[Start of section]

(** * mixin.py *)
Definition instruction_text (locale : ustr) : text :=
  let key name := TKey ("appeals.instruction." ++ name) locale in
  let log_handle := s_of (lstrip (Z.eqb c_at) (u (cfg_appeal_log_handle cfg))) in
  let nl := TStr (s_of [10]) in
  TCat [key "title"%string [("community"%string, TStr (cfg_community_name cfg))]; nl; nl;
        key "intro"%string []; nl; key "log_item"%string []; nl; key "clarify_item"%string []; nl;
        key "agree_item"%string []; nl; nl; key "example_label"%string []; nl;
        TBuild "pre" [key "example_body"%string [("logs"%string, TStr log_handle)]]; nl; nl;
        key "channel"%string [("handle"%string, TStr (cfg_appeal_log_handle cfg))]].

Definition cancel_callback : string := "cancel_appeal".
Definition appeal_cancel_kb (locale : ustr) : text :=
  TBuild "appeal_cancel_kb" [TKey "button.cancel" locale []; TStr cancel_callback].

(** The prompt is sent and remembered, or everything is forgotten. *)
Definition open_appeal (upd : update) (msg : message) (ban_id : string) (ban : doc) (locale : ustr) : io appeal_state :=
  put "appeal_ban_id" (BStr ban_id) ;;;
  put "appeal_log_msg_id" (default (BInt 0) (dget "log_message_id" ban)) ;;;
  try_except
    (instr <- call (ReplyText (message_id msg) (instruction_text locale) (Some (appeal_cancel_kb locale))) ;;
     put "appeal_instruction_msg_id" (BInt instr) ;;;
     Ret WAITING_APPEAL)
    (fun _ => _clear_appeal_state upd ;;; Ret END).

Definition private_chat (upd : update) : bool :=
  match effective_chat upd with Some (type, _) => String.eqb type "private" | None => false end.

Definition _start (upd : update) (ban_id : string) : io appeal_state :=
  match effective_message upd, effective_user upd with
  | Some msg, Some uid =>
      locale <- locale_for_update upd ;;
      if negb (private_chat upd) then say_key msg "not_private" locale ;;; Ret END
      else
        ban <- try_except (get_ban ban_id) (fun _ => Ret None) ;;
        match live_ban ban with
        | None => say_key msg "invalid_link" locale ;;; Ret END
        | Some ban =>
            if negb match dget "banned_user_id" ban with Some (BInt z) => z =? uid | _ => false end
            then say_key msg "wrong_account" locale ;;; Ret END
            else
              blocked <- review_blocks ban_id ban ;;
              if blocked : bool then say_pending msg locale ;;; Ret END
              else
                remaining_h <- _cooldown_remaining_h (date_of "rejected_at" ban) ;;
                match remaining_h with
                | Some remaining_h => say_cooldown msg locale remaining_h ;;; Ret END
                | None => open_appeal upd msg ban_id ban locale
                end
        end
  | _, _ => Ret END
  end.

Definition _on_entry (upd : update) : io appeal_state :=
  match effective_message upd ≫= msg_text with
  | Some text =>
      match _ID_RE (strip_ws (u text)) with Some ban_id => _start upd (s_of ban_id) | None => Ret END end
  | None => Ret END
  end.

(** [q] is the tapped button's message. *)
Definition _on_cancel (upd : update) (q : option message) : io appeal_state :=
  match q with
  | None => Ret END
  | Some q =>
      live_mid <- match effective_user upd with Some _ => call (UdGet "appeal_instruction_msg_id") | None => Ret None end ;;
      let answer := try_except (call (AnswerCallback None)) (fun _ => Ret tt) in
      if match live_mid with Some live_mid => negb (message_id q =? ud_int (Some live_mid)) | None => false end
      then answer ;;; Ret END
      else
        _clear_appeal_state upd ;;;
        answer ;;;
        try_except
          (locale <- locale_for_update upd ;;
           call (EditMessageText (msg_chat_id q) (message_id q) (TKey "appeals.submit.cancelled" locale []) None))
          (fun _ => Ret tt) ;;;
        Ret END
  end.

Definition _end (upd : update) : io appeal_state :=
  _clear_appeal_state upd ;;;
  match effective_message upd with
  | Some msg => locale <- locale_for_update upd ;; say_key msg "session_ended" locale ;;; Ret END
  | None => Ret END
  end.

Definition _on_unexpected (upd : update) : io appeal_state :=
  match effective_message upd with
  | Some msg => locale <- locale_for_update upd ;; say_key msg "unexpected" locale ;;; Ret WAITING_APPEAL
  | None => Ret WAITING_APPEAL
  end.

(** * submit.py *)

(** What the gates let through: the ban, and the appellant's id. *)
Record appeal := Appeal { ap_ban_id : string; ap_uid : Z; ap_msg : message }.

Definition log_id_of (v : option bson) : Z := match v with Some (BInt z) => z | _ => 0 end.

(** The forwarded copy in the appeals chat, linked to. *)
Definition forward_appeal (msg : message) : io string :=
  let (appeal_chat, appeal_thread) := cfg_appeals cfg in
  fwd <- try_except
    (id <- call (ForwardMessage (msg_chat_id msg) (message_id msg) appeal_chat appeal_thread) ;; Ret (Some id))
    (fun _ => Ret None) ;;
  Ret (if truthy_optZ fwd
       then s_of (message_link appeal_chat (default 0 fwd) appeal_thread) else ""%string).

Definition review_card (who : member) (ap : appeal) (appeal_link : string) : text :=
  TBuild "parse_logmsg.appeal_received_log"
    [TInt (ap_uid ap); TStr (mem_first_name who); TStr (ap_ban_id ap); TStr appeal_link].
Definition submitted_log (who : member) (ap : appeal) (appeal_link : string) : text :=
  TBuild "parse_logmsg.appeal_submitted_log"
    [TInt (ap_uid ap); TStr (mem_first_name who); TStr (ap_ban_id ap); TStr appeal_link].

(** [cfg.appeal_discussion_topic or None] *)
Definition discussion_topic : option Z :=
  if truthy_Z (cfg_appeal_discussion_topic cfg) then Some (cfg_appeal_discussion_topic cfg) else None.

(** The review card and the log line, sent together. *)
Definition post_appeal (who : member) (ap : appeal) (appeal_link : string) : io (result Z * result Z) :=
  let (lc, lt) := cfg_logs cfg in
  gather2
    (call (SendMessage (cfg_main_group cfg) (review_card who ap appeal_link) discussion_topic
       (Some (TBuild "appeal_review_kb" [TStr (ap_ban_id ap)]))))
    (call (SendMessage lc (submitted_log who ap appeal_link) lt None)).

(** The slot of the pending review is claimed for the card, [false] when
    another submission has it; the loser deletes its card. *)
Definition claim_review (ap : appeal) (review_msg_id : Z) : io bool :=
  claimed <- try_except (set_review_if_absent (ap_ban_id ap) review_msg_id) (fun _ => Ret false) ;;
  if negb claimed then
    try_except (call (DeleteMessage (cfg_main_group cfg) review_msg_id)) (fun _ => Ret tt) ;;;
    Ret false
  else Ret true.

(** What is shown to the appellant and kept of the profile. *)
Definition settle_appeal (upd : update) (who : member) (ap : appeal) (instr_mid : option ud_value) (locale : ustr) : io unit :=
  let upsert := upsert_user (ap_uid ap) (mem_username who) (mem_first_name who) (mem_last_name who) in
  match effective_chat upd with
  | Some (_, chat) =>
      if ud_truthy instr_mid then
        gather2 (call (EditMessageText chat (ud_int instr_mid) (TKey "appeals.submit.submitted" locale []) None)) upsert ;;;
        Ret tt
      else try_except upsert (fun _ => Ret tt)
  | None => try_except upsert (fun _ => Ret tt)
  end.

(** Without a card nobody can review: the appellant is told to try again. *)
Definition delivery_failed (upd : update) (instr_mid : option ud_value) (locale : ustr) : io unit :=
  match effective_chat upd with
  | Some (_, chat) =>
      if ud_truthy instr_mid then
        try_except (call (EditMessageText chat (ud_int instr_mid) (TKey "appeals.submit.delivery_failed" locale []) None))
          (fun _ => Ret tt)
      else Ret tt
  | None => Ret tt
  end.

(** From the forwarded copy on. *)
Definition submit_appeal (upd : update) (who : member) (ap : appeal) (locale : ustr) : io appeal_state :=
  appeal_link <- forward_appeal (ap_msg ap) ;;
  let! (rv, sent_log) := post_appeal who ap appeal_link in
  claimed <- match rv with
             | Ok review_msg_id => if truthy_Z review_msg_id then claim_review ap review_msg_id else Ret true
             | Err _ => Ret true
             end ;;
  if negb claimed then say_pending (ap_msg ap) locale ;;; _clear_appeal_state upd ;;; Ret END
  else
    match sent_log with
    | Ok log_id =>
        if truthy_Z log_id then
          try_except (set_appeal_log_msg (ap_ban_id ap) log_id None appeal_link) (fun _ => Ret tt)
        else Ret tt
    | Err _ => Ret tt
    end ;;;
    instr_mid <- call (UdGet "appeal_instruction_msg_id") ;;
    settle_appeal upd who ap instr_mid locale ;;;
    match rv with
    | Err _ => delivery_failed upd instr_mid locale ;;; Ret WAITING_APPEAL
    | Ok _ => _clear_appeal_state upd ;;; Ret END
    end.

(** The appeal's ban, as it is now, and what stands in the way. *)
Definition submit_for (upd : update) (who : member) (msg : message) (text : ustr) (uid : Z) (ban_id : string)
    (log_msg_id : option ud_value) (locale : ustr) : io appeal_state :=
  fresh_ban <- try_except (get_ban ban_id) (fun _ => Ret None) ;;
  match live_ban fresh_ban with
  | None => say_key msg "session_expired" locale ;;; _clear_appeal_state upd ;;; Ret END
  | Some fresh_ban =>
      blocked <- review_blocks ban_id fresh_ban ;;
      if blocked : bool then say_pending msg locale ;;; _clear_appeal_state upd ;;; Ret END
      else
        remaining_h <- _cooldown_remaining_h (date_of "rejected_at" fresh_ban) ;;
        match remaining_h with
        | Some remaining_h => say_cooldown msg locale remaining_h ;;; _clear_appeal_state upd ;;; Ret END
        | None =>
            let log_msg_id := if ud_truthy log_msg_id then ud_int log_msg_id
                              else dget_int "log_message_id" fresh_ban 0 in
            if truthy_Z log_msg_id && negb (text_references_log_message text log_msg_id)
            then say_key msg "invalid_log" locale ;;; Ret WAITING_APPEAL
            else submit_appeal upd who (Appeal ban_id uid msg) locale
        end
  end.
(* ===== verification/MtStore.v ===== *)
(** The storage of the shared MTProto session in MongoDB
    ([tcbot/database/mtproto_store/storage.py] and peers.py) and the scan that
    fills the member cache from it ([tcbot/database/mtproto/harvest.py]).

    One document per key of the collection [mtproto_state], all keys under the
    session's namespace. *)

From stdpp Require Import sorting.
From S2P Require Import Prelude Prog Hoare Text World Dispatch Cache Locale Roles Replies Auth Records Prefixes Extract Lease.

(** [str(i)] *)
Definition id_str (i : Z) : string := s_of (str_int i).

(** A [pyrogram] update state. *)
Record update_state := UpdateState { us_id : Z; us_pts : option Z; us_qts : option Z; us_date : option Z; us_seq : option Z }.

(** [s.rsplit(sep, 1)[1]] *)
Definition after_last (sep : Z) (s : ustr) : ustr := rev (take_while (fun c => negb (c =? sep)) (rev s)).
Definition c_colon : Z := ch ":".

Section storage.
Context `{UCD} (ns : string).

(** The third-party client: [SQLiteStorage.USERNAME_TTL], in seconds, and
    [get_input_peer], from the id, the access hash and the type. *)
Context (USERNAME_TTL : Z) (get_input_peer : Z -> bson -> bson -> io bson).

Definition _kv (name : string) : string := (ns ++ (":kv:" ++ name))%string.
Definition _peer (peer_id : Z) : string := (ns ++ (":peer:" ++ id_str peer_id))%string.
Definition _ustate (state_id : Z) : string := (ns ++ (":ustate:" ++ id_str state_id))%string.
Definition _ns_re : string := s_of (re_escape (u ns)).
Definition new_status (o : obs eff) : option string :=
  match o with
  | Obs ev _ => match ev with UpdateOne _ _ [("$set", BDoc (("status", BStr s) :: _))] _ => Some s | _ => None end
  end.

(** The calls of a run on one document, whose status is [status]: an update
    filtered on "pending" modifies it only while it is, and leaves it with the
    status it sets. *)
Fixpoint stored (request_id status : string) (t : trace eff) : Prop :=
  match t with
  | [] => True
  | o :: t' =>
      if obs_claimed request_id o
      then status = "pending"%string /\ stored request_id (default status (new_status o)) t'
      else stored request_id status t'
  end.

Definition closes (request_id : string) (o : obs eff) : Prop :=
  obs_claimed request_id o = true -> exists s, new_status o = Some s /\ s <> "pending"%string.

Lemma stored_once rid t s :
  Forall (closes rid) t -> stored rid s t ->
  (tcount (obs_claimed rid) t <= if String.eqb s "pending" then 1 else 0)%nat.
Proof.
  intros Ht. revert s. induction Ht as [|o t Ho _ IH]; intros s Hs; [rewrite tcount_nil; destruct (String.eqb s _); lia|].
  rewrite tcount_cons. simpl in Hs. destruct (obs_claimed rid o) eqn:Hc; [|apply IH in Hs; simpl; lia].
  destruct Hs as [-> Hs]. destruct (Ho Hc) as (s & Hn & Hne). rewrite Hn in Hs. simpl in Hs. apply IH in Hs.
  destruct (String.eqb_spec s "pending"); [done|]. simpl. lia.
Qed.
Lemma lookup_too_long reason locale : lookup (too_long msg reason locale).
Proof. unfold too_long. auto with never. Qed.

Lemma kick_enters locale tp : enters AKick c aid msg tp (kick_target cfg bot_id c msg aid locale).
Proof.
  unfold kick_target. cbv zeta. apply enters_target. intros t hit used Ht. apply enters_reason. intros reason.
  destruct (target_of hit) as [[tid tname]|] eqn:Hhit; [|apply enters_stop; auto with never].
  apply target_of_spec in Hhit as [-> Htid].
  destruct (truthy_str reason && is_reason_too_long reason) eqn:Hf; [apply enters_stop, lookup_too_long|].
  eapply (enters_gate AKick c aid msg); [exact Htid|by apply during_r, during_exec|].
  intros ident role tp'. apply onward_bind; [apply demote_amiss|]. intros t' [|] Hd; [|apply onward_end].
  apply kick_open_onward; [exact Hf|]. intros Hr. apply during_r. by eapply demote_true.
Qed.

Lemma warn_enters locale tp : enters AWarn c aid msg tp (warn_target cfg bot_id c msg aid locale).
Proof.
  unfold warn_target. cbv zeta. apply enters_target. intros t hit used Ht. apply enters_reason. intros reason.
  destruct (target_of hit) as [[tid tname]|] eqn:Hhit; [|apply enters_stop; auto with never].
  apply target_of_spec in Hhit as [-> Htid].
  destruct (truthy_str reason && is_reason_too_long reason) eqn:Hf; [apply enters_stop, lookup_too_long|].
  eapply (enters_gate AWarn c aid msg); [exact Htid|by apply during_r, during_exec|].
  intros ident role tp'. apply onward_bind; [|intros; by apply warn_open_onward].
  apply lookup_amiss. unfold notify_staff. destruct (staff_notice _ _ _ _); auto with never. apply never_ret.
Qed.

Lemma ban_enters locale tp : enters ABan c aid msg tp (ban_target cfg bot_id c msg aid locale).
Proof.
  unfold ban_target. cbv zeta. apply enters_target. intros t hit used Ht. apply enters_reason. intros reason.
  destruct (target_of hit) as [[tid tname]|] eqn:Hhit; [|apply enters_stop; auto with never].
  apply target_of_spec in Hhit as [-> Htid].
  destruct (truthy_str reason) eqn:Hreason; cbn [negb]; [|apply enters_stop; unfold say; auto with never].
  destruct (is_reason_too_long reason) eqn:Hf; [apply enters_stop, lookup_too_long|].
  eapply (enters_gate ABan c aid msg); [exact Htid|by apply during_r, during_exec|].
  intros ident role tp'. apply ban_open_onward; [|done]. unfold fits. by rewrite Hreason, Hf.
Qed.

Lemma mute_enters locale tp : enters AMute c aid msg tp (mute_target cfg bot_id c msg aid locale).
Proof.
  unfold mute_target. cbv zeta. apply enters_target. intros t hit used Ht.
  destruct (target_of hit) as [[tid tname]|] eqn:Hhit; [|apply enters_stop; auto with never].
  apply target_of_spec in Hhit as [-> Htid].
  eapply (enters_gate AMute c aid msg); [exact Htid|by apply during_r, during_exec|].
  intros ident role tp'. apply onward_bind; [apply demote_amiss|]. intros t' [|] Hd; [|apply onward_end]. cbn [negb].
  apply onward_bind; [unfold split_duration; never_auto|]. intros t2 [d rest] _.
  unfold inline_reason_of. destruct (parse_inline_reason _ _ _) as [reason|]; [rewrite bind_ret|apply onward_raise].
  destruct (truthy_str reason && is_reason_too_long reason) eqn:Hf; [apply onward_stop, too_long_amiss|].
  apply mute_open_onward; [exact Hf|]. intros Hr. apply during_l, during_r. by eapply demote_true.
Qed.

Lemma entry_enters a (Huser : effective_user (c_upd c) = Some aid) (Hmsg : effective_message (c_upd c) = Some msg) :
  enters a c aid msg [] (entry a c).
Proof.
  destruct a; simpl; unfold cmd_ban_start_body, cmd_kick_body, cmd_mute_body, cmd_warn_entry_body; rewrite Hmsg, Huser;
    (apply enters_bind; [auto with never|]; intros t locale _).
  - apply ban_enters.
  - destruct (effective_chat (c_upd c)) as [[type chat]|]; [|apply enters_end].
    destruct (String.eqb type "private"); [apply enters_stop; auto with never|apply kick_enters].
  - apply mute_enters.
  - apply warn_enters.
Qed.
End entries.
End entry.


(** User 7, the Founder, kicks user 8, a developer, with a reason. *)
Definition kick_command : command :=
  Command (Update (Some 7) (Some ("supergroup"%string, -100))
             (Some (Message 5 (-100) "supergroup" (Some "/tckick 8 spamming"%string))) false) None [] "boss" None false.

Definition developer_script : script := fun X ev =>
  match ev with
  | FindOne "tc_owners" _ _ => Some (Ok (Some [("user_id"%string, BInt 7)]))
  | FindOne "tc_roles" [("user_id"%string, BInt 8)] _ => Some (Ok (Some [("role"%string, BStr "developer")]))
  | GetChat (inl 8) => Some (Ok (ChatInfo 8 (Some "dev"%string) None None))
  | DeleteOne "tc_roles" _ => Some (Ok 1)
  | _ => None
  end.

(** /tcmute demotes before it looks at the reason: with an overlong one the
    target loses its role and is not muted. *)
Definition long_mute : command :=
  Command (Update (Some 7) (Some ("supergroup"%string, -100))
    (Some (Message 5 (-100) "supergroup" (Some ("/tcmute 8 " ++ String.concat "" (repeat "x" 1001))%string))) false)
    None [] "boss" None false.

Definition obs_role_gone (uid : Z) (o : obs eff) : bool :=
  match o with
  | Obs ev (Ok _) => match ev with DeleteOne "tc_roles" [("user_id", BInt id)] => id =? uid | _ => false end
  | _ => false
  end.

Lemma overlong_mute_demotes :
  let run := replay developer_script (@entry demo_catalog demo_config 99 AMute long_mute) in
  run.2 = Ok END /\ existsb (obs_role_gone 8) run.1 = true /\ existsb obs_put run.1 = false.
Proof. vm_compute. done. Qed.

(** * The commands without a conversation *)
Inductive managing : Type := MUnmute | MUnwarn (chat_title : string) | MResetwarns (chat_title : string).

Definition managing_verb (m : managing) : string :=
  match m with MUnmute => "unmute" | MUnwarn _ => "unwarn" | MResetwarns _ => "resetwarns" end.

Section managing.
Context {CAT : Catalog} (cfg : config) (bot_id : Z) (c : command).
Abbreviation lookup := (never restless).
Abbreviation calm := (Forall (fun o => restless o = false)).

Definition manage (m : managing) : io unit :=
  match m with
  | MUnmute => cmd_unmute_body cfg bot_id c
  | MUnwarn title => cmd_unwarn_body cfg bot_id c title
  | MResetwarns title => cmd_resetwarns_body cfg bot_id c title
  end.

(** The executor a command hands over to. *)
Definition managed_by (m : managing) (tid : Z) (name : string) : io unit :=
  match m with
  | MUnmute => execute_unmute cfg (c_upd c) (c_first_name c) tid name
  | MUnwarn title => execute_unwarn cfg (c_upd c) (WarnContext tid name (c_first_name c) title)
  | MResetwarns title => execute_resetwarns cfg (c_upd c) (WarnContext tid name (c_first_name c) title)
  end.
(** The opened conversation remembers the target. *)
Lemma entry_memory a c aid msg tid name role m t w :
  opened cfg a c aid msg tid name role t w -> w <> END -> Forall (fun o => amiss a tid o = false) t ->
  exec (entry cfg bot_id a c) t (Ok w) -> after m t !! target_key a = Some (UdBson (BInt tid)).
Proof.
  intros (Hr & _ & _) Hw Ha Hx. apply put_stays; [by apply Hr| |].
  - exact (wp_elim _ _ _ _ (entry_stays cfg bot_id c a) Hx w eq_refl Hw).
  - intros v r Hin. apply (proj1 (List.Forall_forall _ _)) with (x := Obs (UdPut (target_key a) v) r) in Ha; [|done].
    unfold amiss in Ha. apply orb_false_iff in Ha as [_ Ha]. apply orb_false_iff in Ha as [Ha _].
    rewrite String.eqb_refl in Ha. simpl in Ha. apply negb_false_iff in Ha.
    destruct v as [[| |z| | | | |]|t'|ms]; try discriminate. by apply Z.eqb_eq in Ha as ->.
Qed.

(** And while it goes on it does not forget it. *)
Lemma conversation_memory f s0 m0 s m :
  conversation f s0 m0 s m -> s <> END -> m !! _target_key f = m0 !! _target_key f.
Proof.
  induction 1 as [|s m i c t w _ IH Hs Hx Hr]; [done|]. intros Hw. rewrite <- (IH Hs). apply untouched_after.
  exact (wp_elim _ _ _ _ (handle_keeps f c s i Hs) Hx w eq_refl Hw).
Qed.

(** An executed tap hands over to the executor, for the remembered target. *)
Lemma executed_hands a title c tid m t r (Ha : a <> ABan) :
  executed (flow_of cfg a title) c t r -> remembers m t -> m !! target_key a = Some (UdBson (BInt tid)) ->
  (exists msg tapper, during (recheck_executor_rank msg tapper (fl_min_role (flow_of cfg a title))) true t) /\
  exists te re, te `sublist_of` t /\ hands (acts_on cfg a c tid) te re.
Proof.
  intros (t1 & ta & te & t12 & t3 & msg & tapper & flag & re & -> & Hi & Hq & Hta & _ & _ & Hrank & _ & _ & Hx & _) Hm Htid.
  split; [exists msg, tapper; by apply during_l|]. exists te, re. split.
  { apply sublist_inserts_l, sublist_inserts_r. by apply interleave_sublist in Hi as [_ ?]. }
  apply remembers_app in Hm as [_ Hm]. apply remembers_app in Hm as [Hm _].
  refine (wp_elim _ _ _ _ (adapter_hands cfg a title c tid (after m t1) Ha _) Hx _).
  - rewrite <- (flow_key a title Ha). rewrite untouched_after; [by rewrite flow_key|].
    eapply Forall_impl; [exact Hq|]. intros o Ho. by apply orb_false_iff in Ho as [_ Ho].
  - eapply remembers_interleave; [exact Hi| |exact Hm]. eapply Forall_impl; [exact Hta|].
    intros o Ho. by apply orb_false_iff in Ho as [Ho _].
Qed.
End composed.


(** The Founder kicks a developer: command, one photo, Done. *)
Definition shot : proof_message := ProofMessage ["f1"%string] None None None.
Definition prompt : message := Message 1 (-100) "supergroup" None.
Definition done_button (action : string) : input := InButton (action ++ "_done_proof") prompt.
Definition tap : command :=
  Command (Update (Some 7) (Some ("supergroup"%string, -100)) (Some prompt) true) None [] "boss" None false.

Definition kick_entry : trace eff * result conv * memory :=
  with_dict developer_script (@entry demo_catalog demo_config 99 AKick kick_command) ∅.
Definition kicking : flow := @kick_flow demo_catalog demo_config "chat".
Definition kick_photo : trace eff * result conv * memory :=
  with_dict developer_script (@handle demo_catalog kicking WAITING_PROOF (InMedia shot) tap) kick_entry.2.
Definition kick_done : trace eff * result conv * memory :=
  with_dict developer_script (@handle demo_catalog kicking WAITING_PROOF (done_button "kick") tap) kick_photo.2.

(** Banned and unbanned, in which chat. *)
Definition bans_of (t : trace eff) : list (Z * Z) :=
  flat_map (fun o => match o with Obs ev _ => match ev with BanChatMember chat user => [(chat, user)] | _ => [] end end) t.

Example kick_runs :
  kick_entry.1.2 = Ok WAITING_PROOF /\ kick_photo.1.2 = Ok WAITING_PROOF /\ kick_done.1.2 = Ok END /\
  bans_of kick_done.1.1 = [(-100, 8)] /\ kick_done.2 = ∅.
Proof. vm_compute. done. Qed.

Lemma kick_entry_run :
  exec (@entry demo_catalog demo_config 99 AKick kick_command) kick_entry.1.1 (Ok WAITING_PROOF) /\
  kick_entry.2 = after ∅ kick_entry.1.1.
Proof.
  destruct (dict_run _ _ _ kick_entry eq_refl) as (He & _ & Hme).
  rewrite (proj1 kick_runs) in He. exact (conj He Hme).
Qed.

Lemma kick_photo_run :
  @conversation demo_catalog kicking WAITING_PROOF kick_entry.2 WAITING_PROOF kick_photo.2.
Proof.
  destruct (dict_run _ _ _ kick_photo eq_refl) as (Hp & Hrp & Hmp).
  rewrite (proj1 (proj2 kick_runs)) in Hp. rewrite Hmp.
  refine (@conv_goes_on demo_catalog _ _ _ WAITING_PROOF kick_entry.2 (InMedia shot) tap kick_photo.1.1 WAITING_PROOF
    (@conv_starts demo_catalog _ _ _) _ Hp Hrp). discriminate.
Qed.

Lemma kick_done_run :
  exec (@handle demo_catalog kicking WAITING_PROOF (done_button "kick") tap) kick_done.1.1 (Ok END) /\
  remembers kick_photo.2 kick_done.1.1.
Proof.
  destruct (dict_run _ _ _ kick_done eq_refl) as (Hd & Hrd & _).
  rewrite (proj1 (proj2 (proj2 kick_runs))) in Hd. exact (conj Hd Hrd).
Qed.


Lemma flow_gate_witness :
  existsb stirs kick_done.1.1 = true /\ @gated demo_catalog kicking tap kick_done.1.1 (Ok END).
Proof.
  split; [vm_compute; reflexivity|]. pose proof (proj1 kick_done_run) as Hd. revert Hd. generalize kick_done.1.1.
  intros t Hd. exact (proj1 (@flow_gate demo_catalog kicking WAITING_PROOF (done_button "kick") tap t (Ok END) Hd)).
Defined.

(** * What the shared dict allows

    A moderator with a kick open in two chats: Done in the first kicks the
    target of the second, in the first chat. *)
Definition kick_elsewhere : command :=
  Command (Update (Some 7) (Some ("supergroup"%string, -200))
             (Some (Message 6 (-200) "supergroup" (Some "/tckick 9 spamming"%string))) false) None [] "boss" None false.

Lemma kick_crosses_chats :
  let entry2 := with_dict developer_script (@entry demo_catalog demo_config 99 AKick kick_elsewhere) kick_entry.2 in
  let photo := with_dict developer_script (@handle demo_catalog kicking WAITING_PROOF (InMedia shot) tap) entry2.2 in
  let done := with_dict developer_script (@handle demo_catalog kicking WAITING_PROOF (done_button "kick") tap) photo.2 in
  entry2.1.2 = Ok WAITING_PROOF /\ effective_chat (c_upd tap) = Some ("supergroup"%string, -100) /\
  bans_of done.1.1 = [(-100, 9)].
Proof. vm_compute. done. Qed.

[End of section]

■ Aim of the task ■
Return all lines in the data that include the word "eapply".

■ Result ■
  eapply (enters_gate AKick c aid msg); [exact Htid|by apply during_r, during_exec|].
  apply kick_open_onward; [exact Hf|]. intros Hr. apply during_r. by eapply demote_true.
  eapply (enters_gate AWarn c aid msg); [exact Htid|by apply during_r, during_exec|].
  eapply (enters_gate ABan c aid msg); [exact Htid|by apply during_r, during_exec|].
  eapply (enters_gate AMute c aid msg); [exact Htid|by apply during_r, during_exec|].
  apply mute_open_onward; [exact Hf|]. intros Hr. apply during_l, during_r. by eapply demote_true.
    eapply Forall_impl; [exact Hq|]. intros o Ho. by apply orb_false_iff in Ho as [_ Ho].
  - eapply remembers_interleave; [exact Hi| |exact Hm]. eapply Forall_impl; [exact Hta|].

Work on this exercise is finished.